Extracted records
......

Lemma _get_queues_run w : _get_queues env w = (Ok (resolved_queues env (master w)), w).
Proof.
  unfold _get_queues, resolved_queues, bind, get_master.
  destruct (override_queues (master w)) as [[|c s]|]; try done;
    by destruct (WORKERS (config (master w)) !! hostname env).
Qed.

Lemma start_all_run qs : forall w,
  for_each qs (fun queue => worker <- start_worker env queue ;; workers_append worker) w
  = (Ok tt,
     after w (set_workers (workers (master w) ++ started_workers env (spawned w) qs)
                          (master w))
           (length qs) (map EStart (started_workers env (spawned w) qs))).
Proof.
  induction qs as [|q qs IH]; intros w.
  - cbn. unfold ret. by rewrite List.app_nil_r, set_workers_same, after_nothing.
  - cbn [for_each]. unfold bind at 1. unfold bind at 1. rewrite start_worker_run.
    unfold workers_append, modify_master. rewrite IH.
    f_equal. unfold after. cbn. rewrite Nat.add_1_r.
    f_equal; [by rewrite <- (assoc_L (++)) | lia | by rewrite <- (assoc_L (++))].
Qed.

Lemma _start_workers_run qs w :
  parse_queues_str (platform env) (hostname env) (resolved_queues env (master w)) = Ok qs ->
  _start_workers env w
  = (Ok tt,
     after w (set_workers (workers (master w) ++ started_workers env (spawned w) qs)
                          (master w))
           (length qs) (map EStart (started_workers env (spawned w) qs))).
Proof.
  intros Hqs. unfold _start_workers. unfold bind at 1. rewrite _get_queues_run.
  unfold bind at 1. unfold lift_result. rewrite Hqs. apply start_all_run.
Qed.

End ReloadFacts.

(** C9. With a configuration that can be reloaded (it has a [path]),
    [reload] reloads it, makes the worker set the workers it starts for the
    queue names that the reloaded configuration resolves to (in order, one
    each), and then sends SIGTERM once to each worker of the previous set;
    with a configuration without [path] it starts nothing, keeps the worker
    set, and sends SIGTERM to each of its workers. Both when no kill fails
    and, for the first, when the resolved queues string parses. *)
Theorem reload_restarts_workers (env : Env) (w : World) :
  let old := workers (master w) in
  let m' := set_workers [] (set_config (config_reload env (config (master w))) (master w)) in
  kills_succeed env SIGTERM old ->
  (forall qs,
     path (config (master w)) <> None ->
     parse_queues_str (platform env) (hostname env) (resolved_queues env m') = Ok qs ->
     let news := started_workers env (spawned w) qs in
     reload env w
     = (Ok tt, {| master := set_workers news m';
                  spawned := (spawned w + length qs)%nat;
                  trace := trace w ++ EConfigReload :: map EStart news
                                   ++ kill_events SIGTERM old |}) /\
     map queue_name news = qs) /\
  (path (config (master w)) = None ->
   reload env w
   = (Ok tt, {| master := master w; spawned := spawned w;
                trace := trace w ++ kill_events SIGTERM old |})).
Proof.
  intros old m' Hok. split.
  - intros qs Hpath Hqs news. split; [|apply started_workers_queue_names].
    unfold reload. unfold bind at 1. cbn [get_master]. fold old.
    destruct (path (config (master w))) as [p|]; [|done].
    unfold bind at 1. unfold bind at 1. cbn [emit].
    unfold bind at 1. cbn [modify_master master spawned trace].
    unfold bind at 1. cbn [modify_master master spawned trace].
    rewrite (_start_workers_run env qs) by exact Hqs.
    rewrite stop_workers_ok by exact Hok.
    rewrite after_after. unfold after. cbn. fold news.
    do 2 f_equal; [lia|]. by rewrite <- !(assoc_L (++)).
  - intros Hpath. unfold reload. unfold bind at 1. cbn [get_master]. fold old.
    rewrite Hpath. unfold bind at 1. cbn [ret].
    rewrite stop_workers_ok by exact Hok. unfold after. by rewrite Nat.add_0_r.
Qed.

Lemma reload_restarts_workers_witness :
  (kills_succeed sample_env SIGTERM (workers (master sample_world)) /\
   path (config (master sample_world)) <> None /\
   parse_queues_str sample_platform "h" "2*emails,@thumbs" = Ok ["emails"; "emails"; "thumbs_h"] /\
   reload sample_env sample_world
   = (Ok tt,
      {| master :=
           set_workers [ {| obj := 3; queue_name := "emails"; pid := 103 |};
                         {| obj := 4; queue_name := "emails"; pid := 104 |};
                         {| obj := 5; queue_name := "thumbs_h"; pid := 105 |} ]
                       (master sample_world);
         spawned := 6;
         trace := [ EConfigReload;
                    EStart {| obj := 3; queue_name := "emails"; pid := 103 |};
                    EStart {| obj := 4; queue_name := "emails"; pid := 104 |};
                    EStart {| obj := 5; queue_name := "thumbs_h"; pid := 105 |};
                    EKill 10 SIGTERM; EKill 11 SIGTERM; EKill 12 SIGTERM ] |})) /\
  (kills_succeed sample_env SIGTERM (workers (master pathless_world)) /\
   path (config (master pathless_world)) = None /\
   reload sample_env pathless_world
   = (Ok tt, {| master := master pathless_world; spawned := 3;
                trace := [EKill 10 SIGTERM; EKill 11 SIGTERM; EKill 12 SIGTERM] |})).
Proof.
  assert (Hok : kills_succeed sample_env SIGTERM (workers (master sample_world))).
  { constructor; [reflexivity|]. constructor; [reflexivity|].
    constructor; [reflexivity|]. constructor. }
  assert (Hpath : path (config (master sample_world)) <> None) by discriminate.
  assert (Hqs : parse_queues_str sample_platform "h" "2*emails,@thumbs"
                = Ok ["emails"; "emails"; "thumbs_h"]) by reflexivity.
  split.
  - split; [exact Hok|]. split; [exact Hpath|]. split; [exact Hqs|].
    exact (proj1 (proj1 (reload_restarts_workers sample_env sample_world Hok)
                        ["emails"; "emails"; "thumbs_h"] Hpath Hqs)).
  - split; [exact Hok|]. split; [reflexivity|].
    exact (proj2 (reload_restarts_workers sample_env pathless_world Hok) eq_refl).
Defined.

......

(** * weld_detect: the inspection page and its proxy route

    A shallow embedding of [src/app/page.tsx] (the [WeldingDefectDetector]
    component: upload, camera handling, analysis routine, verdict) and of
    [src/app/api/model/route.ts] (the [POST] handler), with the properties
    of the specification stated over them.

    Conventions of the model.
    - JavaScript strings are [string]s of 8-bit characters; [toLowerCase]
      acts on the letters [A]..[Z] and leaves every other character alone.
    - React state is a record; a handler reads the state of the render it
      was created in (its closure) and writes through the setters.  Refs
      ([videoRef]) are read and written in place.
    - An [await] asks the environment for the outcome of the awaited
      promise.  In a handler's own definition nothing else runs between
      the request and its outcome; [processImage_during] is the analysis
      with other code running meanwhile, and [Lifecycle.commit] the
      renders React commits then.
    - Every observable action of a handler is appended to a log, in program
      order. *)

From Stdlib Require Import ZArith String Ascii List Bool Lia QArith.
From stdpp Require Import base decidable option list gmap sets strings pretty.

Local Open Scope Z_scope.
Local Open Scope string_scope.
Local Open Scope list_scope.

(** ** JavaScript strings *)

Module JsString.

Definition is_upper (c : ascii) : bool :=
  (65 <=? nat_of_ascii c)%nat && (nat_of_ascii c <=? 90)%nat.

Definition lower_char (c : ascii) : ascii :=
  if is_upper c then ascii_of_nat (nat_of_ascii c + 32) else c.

......

_Brief_
Set aside each line above that includes the string "EKill" and report it.

_Result below_
                    EKill 10 SIGTERM; EKill 11 SIGTERM; EKill 12 SIGTERM ] |})) /\
                trace := [EKill 10 SIGTERM; EKill 11 SIGTERM; EKill 12 SIGTERM] |})).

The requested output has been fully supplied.